### INPUT MATERIAL
[Start of Attachment]

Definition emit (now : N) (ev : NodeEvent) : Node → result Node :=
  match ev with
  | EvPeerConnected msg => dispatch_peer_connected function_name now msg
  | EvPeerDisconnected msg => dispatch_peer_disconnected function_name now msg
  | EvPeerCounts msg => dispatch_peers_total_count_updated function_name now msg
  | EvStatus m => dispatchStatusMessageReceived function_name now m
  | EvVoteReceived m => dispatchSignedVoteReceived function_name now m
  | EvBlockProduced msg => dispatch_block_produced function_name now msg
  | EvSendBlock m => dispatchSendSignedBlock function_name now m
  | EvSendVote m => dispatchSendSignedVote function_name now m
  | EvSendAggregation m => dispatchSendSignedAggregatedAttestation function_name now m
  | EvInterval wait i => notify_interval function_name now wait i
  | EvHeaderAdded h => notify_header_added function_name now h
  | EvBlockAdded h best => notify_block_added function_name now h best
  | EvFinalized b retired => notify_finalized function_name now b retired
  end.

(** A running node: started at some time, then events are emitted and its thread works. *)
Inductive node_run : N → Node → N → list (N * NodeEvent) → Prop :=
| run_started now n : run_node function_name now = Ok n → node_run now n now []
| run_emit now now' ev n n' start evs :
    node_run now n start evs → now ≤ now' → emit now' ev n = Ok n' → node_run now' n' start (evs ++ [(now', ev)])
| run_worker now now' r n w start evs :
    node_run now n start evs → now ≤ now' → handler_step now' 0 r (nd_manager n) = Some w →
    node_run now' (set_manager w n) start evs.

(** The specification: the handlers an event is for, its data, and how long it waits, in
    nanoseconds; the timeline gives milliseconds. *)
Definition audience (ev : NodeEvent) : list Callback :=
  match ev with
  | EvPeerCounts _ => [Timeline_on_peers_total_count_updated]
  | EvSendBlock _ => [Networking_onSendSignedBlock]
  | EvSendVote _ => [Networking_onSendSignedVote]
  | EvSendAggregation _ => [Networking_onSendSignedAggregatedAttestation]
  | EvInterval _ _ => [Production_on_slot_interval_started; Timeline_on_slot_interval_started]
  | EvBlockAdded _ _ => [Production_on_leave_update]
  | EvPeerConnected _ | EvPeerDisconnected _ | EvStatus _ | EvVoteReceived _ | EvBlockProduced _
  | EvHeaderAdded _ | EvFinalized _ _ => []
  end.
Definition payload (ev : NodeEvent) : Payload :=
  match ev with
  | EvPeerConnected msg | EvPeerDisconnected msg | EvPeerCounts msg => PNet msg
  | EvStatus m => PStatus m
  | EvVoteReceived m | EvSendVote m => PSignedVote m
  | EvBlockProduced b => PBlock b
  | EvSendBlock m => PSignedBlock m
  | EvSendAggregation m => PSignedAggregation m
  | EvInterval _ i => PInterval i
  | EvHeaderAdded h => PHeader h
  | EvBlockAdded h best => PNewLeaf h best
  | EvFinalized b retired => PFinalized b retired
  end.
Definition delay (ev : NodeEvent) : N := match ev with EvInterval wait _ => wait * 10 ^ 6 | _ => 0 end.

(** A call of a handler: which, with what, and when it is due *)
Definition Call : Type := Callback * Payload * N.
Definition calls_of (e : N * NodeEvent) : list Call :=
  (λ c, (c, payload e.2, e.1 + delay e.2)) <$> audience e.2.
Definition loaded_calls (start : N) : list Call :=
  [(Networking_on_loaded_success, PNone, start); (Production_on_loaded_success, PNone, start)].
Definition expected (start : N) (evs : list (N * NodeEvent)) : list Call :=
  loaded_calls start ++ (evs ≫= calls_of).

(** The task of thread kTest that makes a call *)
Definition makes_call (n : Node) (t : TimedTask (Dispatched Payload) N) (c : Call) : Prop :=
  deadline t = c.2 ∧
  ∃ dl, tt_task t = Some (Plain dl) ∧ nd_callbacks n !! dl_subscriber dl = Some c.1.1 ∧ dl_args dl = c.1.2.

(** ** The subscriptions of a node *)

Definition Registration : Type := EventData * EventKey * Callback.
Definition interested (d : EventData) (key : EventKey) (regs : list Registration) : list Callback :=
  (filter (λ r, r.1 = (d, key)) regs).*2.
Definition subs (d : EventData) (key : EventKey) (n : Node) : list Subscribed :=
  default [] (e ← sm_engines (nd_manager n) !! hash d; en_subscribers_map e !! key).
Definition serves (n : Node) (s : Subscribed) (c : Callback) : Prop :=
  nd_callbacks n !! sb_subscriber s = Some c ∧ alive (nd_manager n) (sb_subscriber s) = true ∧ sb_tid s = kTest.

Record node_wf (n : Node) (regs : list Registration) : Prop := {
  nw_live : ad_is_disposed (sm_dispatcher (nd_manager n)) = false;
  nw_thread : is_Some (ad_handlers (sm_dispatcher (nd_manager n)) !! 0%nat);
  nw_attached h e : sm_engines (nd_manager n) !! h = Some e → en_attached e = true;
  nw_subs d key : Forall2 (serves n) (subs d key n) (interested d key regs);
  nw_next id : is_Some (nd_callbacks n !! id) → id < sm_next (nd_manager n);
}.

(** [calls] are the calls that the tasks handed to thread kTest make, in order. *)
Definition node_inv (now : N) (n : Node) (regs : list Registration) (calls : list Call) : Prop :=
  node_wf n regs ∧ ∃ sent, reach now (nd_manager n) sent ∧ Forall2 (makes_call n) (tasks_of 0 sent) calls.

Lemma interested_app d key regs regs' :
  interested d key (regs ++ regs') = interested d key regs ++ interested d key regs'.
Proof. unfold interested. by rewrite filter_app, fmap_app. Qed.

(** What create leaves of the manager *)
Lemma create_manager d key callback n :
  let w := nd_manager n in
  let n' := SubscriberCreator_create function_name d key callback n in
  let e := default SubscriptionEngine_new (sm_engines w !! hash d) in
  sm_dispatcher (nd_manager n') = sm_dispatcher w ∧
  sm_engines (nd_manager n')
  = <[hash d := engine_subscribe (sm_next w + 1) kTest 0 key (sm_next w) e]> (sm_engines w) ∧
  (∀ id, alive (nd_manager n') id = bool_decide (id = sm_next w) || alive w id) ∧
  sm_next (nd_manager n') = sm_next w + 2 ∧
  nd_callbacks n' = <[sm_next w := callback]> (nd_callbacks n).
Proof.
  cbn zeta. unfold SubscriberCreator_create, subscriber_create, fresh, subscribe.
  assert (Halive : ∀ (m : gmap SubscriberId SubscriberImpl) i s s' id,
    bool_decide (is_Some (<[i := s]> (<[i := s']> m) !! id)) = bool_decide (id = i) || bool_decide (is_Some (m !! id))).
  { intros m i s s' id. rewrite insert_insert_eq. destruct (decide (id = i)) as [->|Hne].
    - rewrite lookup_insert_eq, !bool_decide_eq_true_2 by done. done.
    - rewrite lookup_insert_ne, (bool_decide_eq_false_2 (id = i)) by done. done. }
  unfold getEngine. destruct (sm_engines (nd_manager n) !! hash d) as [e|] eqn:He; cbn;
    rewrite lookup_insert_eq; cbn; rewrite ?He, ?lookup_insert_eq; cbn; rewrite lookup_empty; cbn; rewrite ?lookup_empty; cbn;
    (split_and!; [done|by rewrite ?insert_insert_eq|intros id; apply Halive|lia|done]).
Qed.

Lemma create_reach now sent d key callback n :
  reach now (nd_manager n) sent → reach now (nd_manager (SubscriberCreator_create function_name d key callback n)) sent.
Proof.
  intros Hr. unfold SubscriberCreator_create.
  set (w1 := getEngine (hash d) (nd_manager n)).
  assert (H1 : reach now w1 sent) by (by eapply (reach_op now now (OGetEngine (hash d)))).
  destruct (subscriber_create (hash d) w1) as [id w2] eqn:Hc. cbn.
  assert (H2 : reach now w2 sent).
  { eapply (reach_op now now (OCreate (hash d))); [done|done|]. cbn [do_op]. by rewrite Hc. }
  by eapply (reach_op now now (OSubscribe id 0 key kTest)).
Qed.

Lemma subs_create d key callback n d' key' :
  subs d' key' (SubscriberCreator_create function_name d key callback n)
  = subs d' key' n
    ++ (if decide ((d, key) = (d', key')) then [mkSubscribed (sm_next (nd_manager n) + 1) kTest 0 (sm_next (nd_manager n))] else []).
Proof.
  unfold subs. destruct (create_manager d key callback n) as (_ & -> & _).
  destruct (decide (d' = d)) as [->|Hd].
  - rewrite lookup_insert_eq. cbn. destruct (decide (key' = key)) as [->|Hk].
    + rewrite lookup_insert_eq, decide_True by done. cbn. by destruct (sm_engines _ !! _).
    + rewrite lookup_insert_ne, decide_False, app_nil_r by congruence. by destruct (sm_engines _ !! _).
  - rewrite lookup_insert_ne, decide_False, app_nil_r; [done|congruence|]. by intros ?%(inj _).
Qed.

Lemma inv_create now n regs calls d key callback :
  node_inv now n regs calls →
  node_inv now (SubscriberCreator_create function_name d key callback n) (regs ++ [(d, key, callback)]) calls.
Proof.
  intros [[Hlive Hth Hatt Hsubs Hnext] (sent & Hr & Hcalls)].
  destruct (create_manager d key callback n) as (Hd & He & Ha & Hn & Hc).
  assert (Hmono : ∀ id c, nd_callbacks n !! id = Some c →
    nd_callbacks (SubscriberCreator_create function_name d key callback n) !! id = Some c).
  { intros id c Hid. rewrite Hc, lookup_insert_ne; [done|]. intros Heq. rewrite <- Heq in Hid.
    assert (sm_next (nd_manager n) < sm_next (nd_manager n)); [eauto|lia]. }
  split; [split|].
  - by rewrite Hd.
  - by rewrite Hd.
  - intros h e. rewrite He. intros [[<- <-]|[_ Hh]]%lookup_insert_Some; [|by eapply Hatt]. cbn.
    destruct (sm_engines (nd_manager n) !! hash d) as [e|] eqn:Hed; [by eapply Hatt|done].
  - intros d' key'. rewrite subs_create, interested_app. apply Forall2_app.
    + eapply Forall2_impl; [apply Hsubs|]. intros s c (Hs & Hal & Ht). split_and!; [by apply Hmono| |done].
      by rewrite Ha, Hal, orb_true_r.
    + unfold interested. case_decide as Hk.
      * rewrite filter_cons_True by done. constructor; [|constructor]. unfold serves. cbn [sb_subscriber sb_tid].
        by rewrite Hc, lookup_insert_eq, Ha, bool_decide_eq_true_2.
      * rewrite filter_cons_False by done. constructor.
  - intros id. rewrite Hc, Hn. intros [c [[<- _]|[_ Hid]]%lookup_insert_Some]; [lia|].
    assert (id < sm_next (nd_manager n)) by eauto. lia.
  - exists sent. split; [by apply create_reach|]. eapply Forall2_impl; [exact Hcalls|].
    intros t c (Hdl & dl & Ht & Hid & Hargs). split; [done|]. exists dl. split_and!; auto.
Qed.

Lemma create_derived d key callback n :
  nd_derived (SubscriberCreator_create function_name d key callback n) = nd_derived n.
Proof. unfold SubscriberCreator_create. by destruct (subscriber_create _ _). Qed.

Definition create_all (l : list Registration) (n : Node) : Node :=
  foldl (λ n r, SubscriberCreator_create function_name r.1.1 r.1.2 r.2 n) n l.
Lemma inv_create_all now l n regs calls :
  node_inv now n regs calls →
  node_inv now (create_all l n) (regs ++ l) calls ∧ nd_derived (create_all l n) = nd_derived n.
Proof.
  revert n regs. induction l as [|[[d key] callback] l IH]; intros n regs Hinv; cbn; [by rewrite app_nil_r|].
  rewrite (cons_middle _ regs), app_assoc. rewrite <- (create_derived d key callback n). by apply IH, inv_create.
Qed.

[End of Attachment]

### EXERCISE INSTRUCTIONS
What lines of the listing contain the word "Lemma"? Copy them all.

### EXERCISE OUTPUT
Lemma interested_app d key regs regs' :
Lemma create_manager d key callback n :
Lemma create_reach now sent d key callback n :
Lemma subs_create d key callback n d' key' :
Lemma inv_create now n regs calls d key callback :
Lemma create_derived d key callback n :
Lemma inv_create_all now l n regs calls :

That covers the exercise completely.